BRIEF> Between the line containing "End RuntimeFacts." and the line containing "the connection, and" lies a run of lines; give that run again exactly, with both of those lines, and nothing else from the entries below.
▼
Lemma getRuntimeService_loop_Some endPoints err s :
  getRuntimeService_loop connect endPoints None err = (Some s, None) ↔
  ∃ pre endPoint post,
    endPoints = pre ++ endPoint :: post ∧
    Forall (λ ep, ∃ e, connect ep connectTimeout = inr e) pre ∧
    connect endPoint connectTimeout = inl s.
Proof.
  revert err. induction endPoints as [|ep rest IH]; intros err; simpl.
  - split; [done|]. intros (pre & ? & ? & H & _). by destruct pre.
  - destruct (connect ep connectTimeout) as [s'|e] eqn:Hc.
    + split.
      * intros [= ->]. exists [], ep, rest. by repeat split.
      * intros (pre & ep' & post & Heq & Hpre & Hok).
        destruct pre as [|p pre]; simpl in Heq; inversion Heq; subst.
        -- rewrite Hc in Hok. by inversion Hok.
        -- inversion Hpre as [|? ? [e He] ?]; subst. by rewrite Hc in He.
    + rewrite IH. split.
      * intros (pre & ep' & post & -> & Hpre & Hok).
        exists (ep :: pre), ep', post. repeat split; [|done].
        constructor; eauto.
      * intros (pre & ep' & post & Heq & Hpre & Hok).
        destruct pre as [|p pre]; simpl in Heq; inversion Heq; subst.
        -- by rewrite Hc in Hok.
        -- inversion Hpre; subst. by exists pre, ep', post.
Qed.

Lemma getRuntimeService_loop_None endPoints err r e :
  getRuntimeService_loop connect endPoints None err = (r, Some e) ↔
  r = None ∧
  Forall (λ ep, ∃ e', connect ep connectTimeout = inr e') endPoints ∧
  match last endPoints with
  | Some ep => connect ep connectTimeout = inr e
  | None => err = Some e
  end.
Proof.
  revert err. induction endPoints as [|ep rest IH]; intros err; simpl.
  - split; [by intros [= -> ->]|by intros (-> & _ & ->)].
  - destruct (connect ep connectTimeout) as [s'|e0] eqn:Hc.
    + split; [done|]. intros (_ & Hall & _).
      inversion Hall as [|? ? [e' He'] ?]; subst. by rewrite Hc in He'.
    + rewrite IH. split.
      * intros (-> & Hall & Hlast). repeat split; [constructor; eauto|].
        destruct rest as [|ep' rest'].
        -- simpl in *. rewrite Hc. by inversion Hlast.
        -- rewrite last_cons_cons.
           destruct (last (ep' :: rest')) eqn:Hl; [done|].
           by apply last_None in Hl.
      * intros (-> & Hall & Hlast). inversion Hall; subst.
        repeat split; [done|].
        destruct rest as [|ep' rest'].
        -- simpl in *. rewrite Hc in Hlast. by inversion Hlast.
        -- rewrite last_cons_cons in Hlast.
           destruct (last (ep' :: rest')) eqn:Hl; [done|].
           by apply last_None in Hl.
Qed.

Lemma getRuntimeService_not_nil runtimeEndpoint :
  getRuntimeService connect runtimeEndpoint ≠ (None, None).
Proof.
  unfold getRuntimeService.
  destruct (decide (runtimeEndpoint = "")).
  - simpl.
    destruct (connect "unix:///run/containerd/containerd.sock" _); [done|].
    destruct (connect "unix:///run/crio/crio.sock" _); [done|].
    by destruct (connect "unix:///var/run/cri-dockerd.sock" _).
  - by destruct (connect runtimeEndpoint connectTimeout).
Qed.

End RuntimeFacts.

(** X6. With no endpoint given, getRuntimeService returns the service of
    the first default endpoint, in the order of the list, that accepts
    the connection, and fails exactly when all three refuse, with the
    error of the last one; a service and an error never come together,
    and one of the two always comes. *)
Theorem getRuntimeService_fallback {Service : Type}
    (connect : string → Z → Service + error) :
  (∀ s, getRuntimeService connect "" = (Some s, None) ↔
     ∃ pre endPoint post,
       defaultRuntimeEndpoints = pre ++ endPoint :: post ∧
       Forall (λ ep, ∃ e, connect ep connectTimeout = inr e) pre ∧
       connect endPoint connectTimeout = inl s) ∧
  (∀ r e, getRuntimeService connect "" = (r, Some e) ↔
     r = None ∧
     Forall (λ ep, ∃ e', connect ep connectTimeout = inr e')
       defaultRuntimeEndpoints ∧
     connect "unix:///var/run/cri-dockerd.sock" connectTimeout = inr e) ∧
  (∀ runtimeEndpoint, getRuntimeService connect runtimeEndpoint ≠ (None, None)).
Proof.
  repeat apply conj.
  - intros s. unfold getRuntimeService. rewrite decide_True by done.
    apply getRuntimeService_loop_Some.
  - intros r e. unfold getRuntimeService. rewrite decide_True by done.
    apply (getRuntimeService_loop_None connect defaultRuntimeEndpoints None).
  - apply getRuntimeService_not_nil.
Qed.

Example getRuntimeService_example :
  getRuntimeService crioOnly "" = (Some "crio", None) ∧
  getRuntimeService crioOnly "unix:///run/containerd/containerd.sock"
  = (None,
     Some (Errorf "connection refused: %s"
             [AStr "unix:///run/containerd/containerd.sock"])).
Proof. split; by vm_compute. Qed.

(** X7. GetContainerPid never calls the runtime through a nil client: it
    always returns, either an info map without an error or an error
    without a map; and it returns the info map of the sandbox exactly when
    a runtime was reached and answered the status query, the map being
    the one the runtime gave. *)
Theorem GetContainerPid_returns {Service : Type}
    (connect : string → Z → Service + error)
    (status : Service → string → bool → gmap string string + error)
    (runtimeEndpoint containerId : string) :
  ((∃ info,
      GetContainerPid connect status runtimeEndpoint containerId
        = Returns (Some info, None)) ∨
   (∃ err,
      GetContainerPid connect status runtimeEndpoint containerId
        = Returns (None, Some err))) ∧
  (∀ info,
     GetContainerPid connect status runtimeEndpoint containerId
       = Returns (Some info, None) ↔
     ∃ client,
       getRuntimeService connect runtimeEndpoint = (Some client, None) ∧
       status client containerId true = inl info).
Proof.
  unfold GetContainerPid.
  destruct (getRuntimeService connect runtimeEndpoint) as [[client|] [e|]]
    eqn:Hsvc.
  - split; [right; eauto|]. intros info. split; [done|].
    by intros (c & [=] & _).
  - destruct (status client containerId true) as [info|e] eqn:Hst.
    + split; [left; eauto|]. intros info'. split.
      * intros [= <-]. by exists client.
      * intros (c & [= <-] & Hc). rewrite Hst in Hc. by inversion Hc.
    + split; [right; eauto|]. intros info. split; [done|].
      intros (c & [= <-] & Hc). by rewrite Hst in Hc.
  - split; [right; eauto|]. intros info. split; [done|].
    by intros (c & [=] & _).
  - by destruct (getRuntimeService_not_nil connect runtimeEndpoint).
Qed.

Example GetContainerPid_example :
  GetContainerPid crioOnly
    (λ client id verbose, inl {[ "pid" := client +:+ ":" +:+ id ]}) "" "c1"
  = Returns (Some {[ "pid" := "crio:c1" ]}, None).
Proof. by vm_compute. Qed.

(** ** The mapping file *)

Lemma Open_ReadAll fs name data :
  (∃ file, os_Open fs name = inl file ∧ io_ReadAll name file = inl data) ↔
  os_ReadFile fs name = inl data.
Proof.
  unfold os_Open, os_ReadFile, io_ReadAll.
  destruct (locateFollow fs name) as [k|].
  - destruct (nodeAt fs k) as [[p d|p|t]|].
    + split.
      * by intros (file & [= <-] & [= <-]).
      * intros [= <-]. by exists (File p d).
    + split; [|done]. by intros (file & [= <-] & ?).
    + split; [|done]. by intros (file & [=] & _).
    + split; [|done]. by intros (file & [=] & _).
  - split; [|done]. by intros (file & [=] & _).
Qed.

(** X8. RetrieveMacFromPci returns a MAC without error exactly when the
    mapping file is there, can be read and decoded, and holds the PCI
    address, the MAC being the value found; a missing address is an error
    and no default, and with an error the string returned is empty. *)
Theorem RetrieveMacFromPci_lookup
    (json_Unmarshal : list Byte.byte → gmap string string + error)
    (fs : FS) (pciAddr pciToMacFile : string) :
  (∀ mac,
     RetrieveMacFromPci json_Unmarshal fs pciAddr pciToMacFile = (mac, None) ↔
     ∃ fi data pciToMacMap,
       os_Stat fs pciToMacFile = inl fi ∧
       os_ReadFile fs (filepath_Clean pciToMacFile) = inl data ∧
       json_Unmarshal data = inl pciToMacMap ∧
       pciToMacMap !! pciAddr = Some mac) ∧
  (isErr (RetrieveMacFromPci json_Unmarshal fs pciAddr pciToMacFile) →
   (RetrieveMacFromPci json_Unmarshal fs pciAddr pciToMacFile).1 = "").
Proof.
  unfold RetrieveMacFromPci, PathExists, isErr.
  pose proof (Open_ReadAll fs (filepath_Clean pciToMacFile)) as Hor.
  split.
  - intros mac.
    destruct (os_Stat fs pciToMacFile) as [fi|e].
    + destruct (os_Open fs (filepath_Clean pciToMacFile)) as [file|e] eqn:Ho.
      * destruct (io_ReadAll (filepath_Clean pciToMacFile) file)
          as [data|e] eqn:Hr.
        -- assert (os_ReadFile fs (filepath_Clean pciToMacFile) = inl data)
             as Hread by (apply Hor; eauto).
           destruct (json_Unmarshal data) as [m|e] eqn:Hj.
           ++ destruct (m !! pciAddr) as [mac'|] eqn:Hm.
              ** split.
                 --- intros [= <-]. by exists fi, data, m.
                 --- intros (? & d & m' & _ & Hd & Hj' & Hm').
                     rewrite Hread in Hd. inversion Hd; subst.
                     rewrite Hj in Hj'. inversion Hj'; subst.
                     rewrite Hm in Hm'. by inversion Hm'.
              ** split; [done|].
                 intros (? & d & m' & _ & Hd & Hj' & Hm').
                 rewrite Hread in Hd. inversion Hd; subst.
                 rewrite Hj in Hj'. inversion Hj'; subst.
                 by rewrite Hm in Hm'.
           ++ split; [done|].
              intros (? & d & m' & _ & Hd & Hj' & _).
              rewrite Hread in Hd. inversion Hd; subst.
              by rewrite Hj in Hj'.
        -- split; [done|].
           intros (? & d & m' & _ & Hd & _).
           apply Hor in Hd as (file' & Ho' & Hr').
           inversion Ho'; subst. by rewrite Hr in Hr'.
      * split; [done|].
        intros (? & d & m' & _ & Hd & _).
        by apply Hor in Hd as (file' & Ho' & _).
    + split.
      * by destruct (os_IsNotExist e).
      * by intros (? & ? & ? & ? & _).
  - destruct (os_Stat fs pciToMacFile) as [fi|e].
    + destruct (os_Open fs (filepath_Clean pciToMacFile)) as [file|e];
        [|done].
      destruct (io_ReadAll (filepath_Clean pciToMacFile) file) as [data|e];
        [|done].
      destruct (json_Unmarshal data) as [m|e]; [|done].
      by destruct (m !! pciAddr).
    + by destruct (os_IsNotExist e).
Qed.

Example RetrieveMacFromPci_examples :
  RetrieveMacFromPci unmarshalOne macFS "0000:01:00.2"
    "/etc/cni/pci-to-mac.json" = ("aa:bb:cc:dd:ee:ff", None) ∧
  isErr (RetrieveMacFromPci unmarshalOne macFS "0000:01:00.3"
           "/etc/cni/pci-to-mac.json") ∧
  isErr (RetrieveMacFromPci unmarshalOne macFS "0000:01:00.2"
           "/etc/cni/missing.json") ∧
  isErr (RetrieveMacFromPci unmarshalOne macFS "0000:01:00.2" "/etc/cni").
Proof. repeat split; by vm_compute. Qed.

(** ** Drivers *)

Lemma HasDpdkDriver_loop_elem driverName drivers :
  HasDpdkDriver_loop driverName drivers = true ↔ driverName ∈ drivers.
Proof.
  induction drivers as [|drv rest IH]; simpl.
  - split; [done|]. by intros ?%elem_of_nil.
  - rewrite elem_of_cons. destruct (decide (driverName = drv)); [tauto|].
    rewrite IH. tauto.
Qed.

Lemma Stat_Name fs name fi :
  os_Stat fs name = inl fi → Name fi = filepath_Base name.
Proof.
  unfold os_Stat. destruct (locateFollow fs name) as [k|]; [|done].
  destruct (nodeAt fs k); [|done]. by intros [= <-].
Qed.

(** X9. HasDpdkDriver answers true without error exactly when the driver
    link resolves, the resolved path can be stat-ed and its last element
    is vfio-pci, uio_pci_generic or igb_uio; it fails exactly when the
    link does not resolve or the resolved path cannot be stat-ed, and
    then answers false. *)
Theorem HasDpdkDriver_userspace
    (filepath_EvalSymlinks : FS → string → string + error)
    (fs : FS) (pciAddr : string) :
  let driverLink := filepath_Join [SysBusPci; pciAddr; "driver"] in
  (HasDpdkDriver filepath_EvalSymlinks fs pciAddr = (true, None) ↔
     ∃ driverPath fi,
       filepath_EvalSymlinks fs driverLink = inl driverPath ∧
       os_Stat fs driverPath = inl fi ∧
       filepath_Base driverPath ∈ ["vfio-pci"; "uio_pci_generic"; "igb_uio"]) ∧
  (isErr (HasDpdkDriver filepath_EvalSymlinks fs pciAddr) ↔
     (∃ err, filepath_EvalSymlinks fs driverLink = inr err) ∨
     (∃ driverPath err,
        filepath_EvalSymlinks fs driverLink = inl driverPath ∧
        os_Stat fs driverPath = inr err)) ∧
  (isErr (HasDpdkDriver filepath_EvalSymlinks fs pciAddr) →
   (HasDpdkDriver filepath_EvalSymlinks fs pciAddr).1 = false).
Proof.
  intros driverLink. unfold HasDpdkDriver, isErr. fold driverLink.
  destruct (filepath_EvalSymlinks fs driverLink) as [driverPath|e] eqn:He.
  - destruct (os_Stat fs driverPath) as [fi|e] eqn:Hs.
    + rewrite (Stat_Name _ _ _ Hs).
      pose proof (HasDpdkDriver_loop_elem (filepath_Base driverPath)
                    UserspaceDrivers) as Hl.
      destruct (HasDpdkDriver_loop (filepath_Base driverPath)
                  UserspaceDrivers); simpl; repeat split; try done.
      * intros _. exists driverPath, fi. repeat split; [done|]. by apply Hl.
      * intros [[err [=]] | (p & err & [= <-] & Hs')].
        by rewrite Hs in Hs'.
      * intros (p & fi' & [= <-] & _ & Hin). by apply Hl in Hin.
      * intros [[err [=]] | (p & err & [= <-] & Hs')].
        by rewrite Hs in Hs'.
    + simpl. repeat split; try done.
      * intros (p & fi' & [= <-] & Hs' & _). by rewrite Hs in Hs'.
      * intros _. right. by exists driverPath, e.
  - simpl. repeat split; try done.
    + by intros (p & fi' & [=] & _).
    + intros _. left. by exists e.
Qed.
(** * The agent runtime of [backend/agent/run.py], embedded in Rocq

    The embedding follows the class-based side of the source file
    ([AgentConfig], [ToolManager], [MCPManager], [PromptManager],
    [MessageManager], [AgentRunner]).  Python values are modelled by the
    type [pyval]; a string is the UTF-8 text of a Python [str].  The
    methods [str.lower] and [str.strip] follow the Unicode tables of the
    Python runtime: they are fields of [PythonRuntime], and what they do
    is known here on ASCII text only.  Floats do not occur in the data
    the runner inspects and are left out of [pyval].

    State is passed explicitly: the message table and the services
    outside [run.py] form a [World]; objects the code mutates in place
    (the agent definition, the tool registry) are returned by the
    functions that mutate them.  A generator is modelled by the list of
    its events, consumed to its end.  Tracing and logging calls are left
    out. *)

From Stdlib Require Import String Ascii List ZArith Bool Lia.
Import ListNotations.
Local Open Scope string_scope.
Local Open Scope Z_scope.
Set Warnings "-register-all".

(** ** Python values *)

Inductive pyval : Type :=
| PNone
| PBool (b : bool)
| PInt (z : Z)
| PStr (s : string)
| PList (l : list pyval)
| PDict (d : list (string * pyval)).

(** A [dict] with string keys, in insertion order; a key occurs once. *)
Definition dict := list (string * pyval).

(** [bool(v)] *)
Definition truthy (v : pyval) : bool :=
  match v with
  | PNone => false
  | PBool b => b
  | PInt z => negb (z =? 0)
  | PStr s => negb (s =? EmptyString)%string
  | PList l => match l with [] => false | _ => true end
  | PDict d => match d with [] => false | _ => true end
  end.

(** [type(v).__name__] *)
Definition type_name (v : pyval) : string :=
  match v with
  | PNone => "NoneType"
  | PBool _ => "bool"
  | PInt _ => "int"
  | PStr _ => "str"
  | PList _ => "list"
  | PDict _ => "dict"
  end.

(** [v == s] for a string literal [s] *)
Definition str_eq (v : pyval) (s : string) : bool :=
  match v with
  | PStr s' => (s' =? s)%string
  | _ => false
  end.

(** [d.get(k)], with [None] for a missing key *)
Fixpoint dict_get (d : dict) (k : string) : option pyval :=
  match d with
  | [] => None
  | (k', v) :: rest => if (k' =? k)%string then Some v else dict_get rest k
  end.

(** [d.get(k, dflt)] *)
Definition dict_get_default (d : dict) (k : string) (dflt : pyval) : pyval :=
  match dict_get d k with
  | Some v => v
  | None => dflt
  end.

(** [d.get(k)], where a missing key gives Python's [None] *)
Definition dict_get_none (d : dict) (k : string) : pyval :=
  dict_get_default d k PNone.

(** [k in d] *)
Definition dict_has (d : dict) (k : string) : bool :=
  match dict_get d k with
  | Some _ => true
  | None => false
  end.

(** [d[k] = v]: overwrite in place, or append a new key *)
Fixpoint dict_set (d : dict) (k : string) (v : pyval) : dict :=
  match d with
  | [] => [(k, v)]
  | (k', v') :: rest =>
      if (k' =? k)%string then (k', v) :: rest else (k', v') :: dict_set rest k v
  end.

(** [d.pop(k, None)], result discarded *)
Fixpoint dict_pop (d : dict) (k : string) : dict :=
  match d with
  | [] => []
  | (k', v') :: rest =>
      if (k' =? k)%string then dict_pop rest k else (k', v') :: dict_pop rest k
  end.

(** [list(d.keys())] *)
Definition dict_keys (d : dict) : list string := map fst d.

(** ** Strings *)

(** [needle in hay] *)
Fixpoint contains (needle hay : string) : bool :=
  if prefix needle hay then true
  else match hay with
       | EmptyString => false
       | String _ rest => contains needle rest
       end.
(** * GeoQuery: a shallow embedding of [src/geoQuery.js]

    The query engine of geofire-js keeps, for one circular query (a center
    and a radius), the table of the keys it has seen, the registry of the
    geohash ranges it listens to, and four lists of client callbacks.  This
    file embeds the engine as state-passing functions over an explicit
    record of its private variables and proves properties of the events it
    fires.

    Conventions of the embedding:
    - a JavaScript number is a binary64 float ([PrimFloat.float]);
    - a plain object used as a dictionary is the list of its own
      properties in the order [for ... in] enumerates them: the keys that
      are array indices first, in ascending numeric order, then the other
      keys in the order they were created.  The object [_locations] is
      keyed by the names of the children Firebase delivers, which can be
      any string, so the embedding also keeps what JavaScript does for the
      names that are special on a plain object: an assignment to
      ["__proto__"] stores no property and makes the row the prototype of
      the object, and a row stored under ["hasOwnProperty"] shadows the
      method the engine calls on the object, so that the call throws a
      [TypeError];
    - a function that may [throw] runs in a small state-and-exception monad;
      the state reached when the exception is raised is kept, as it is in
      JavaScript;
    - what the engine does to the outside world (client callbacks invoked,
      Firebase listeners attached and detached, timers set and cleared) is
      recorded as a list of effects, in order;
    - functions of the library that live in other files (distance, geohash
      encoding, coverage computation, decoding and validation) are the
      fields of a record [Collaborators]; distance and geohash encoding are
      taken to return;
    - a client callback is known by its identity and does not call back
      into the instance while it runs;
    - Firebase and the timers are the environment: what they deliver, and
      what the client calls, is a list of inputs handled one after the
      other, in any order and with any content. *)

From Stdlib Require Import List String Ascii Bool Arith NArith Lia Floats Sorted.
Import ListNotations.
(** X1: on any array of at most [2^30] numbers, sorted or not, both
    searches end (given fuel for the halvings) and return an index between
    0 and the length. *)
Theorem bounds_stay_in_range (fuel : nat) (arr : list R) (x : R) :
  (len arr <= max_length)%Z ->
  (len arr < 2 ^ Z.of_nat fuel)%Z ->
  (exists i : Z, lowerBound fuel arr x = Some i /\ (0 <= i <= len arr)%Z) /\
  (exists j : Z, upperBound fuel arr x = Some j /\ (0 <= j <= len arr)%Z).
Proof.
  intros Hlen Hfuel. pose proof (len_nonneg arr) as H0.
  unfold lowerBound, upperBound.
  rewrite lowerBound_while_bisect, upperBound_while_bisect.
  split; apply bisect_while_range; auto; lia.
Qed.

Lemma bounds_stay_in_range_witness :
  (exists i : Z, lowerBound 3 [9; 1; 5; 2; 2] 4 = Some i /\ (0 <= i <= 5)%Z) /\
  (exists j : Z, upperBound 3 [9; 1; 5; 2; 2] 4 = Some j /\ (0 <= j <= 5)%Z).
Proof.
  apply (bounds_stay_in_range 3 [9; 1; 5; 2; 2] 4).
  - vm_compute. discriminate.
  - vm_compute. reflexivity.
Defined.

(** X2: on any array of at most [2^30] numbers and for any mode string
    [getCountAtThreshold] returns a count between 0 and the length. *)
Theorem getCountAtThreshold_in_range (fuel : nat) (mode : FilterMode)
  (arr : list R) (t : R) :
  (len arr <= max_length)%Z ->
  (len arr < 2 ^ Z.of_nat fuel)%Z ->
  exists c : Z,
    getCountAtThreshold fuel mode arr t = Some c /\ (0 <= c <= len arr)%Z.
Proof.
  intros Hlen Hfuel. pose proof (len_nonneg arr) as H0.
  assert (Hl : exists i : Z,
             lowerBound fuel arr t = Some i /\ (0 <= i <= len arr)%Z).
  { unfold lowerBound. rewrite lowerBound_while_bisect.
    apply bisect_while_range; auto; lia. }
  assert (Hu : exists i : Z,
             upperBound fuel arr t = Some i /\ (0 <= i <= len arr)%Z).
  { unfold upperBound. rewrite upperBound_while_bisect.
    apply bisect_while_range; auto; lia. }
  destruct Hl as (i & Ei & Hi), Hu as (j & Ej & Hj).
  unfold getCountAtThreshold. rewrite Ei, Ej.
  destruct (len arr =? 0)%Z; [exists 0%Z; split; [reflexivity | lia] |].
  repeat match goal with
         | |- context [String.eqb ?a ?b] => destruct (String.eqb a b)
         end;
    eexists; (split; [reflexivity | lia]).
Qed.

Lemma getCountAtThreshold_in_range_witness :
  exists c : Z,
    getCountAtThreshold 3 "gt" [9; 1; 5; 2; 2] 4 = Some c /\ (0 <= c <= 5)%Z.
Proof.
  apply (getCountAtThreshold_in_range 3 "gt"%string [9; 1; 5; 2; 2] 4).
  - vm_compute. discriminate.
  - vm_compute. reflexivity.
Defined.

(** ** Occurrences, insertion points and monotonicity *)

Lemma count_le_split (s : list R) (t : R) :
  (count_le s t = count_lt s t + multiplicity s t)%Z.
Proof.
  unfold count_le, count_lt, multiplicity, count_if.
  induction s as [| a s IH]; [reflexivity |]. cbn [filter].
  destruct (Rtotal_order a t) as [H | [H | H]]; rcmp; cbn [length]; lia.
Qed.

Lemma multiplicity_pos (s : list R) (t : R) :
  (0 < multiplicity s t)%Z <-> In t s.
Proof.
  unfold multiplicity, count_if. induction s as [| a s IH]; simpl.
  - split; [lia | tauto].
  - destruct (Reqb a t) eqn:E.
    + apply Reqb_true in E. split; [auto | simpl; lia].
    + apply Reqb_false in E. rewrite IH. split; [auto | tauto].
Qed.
▲
REPLY TO THE TASK>
End RuntimeFacts.

(** X6. With no endpoint given, getRuntimeService returns the service of
    the first default endpoint, in the order of the list, that accepts
    the connection, and fails exactly when all three refuse, with the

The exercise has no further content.